◆ What you will do: Every line in the data below from the one containing "unfold Spec.amount_here." down to the one containing "contract_here_length in H.", both included, must be retyped exactly; no other line is to appear.

◆ Data to use:

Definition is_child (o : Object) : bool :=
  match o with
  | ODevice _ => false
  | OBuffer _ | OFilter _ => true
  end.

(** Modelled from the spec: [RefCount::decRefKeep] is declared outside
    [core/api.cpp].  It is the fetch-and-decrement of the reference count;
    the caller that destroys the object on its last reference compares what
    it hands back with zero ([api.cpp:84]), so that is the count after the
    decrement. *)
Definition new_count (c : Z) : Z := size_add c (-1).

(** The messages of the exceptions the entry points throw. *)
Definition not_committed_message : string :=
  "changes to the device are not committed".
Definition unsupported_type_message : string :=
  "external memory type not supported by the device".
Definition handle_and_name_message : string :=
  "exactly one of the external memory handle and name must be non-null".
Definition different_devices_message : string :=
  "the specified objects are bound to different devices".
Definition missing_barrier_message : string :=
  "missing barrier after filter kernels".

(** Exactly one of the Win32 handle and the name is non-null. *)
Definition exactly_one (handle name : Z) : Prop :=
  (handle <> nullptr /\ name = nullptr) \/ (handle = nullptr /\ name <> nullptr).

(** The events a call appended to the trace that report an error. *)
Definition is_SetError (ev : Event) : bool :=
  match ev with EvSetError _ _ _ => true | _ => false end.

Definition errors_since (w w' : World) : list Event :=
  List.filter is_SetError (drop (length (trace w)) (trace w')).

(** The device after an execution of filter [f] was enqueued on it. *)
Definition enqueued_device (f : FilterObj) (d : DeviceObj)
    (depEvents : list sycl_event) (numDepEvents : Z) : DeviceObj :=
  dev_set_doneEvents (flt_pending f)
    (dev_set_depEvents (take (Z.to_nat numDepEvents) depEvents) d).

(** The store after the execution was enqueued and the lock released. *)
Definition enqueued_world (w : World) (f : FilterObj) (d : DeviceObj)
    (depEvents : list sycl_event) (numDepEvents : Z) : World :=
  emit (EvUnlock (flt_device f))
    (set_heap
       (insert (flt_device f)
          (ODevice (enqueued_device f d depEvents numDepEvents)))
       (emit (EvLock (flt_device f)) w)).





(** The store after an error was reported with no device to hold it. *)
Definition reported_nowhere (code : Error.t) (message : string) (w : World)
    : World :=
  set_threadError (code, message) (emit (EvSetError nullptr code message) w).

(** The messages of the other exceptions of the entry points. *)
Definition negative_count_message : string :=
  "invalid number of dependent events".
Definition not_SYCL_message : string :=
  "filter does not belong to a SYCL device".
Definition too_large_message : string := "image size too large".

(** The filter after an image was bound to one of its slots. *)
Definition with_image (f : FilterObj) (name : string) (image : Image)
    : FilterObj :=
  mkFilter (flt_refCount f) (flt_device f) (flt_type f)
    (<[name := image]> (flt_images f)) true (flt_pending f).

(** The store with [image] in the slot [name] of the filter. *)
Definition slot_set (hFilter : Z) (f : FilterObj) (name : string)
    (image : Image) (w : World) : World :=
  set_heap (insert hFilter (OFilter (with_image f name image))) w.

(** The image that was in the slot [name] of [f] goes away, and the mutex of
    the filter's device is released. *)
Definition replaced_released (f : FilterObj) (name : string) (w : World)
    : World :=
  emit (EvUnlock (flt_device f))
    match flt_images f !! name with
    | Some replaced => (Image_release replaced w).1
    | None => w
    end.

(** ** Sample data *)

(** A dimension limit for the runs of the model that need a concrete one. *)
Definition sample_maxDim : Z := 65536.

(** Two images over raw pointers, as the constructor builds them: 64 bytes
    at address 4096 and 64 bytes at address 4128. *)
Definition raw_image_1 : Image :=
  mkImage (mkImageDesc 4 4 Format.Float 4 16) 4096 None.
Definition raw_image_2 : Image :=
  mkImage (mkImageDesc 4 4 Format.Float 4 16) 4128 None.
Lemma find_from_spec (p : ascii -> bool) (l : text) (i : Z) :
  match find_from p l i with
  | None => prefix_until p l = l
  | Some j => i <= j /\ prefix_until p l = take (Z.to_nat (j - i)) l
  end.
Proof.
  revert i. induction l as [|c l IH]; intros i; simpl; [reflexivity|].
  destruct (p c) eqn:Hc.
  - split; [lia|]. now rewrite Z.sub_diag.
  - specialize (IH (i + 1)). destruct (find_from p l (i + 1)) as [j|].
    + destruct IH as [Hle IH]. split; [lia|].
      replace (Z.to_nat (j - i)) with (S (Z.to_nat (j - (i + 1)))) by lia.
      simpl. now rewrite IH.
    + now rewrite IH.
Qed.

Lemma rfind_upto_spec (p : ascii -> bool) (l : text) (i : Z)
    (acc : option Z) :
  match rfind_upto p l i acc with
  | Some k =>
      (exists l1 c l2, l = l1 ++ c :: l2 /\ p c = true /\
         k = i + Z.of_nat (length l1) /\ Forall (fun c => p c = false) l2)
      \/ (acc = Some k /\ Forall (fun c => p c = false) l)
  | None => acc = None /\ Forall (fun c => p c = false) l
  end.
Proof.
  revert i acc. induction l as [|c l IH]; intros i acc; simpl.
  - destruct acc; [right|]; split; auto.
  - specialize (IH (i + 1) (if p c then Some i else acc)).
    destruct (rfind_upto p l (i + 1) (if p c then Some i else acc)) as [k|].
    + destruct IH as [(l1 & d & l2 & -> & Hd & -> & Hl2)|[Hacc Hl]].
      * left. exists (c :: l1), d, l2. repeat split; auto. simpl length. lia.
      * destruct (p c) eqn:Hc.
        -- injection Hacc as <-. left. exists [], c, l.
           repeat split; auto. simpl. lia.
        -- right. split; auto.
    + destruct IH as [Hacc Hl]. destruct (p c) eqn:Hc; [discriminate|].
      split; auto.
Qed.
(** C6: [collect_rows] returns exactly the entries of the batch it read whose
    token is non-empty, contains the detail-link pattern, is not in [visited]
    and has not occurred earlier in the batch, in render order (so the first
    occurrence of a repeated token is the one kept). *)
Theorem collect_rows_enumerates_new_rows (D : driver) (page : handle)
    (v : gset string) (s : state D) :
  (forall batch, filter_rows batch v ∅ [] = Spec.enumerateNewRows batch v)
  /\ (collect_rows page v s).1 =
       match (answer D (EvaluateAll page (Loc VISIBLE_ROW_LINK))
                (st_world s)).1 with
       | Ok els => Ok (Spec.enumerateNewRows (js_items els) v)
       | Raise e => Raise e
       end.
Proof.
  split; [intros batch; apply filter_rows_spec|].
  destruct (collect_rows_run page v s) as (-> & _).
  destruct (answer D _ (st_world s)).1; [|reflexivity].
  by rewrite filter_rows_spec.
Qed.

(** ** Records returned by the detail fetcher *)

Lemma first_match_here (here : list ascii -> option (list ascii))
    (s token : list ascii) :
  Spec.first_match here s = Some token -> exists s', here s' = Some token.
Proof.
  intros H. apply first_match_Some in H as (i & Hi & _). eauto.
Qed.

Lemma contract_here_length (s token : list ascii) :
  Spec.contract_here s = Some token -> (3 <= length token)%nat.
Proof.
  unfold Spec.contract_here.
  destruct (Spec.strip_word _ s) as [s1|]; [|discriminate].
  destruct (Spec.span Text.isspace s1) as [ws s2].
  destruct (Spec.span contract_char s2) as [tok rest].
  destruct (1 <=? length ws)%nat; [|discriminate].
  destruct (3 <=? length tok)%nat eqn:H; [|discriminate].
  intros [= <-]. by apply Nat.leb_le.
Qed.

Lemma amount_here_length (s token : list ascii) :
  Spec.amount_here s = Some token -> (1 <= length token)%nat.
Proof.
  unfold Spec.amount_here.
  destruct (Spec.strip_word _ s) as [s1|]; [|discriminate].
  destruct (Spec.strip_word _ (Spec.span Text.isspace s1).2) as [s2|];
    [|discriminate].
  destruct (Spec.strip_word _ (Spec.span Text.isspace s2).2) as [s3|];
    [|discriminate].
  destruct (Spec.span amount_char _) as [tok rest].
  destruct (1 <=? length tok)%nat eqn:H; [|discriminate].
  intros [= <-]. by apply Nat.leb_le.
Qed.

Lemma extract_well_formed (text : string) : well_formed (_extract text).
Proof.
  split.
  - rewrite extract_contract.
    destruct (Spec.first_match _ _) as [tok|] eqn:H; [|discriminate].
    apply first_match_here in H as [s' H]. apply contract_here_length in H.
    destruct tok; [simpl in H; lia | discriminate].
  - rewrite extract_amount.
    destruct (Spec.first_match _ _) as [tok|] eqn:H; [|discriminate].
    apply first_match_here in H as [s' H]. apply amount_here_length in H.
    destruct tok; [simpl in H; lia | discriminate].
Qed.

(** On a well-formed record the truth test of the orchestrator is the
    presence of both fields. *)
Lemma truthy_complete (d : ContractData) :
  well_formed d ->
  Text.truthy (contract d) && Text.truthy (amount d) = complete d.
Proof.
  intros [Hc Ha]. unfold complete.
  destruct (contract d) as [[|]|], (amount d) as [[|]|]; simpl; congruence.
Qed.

◆ Response area:
  unfold Spec.amount_here.
  destruct (Spec.strip_word _ s) as [s1|]; [|discriminate].
  destruct (Spec.strip_word _ (Spec.span Text.isspace s1).2) as [s2|];
    [|discriminate].
  destruct (Spec.strip_word _ (Spec.span Text.isspace s2).2) as [s3|];
    [|discriminate].
  destruct (Spec.span amount_char _) as [tok rest].
  destruct (1 <=? length tok)%nat eqn:H; [|discriminate].
  intros [= <-]. by apply Nat.leb_le.
Qed.

Lemma extract_well_formed (text : string) : well_formed (_extract text).
Proof.
  split.
  - rewrite extract_contract.
    destruct (Spec.first_match _ _) as [tok|] eqn:H; [|discriminate].
    apply first_match_here in H as [s' H]. apply contract_here_length in H.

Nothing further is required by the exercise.